One could argue radiographs are one of the most important diagnostic tools we use in dentistry. We now have multiple imaging types to assist in disease diagnosis, including intraoral, panoramic, cephalometric, and cone-beam computed tomography (CBCT) imaging. Nonetheless, it’s crucial to use certain principles to determine the need for radiographs and what kind of radiographs to acquire.
An article in the Journal of the American Dental Association reminds dental professionals to ask these questions when deciding on the need and what type of image to capture include:1
- What image is needed to answer any diagnostic questions?
- What technique will use the least amount of radiation to answer the diagnostic question?
- What are the benefits of acquiring the image?
- What are the risks of acquiring the image?

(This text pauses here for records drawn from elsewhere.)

(** The value of that binding after it has been rewritten in place. *)
Fixpoint set_bound1 (x : string) (v : snode) (bs : list letrec) : option (list letrec) :=
  match bs with
  | [] => None
  | rec :: bs =>
      if String.eqb (lr_name rec) x then Some (set_value v rec :: bs)
      else cons rec <$> set_bound1 x v bs
  end.
Fixpoint set_bound (x : string) (v : snode) (bound : list (list letrec)) : list (list letrec) :=
  match bound with
  | [] => []
  | bs :: bound =>
      match set_bound1 x v bs with
      | Some bs => bs :: bound
      | None => bs :: set_bound x v bound
      end
  end.

(** ** The new list of bindings *)

(** The inner loop: the first binding of the name, and the list without it. *)
Fixpoint remove_rec (x : string) (bs : list letrec) : option (letrec * list letrec) :=
  match bs with
  | [] => None
  | rec :: bs =>
      if String.eqb (lr_name rec) x then Some (rec, bs)
      else '(r, bs) ← remove_rec x bs; Some (r, rec :: bs)
  end.

(** The outer loop, over the names used: a name with a binding moves the
    binding and leaves the list. *)
Fixpoint take_used (bs : list letrec) (used : list string) : list letrec * list string :=
  match used with
  | [] => ([], [])
  | x :: used =>
      match remove_rec x bs with
      | Some (rec, bs) => let '(newrecs, used) := take_used bs used in (rec :: newrecs, used)
      | None => let '(newrecs, used) := take_used bs used in (newrecs, x :: used)
      end
  end.

(** ** The traversal

    Returns the tree, the names used and the stack, which has no limit here.
    An abstraction falls through the [switch]. *)
Definition traversed : Type := snode * list string * list (list letrec).

Fixpoint reorder_letrecs_r (fuel : nat) (c : snode) (used : list string) (bound : list (list letrec)) :
    outcome traversed :=
  match fuel with
  | O => Timeout
  | S fuel =>
      match c with
      | SNODE_APPLICATION sl st l r =>
          '(l, used, bound) ← reorder_letrecs_r fuel l used bound;
          '(r, used, bound) ← reorder_letrecs_r fuel r used bound;
          Done (SNODE_APPLICATION sl st l r, used, bound)
      | SNODE_LETREC sl bs b =>
          '(b, used, bound) ← reorder_letrecs_r fuel b used (bs :: bound);
          match bound with
          | bs :: bound =>
              let '(newrecs, used) := take_used bs used in
              Done (SNODE_LETREC sl newrecs b, used, bound)
          | [] => Crash
          end
      | SNODE_SYMBOL sl x =>
          if list_contains_string used x then Done (c, used, bound)
          else
            let used := list_push used x in
            match find_bound x bound with
            | Some rec =>
                '(v, used, bound) ← reorder_letrecs_r fuel (lr_value rec) used bound;
                Done (c, used, set_bound x v bound)
            | None => Done (c, used, bound)
            end
      | SNODE_BUILTIN _ _ | SNODE_SCREF _ _ | SNODE_NIL _ | SNODE_NUMBER _ _ | SNODE_STRING _ _
      | SNODE_LAMBDA _ _ _ => Done (c, used, bound)
      end
  end.

Definition reorder_letrecs (fuel : nat) (c : snode) : outcome snode :=
  '(c, _, _) ← reorder_letrecs_r fuel c [] []; Done c.

(** The loop of [source_process]. *)
Fixpoint reorder_all (fuel : nat) (src : source) (ps : list nat) : outcome source :=
  match ps with
  | [] => Done src
  | p :: ps =>
      sc ← getsc src p;
      body ← deref (sc_body sc);
      body ← reorder_letrecs fuel body;
      reorder_all fuel (upd src p (set_body body)) ps
  end.

(** ** What letrec reordering does

    On trees with distinct names the traversal ends, and each letrec of the
    result has some of its bindings in some order, among them all that are
    used. *)

(** ** Reordered trees *)

(** The bindings kept are enough for the body and for themselves. *)
Definition enough (names : list string) (bs' : list letrec) (b' : snode) : Prop :=
  forall x, x ∈ names -> (free_in x b' \/ exists rec, rec ∈ bs' /\ free_in x (lr_value rec)) -> x ∈ map lr_name bs'.

Fixpoint reordered (c c' : snode) : Prop :=
  match c, c' with
  | SNODE_APPLICATION sl st l r, SNODE_APPLICATION sl' st' l' r' =>
      sl' = sl /\ st' = st /\ reordered l l' /\ reordered r r'
  | SNODE_LETREC sl bs b, SNODE_LETREC sl' bs' b' =>
      sl' = sl /\ reordered b b' /\ map lr_name bs' ⊆+ map lr_name bs /\
      Forall id (map (fun rec => forall rec', rec' ∈ bs' -> lr_name rec' = lr_name rec ->
        lr_strict rec' = lr_strict rec /\ reordered (lr_value rec) (lr_value rec')) bs) /\
      enough (map lr_name bs) bs' b'
  | _, _ => c' = c
  end.

(** Each kept binding comes from one of the letrec. *)
Lemma kept_from (bs bs' : list letrec) rec' : map lr_name bs' ⊆+ map lr_name bs -> rec' ∈ bs' ->
  exists rec, rec ∈ bs /\ lr_name rec' = lr_name rec.
Proof.
  intros Hs Hr. assert (lr_name rec' ∈ map lr_name bs) as (rec & E & Hin)%elem_of_map.
  { eapply elem_of_submseteq; [|exact Hs]. apply elem_of_map. by exists rec'. }
  by exists rec.
Qed.

Lemma reordered_free c : forall c' x, reordered c c' -> free_in x c' -> free_in x c.
Proof.
  snode_induction c; intros c' x Hr Hx; try (cbn in Hr; subst c'; exact Hx).
  - destruct c' as [sl' st' l' r'| | | | | | | |]; try done. destruct Hr as (_ & _ & Hl & Hr).
    destruct Hx as [Hx|Hx]; [left; by eapply IHl | right; by eapply IHr].
  - destruct c' as [| | | |sl' bs' b'| | | |]; try done. destruct Hr as (_ & Hb & Hs & Hv & Hen).
    rewrite Forall_id_map in Hv. rewrite Forall_forall in IHbs.
    apply free_in_letrec in Hx as [Hn Hx]. apply free_in_letrec. split.
    + intros Hin. apply Hn, Hen; [done|]. destruct Hx as [(v & (rec & -> & Hr)%elem_of_map & Hx)|Hx]; eauto.
    + destruct Hx as [(v & (rec' & -> & Hr)%elem_of_map & Hx)|Hx]; [left | right; eauto].
      destruct (kept_from _ _ _ Hs Hr) as (rec & Hin & E). exists (lr_value rec). rewrite elem_of_map.
      split; [by exists rec|]. eapply IHbs; [done| |exact Hx]. by apply Hv.
Qed.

These questions are necessary to reduce the amount of radiation patients are exposed to during their dental appointments.
ALARA
The aim of ALARA (as low as reasonably achievable) is to reduce radiation exposure as much as possible while still allowing for proper diagnosis of dental diseases. Multiple approaches can reduce a patient’s radiation dose; it isn’t simply reducing the number of radiographs taken.
Using digital radiography alone reduces the radiation exposure by 90% compared to the radiation dose using E-speed films while also improving diagnostic accuracy with filtering and enhancement tools.2 The first digital X-ray sensor, developed by Francis Moyen, became available in the mid-1980s. These sensors were limited in their abilities. They did not allow for image storage, and the image had to be printed.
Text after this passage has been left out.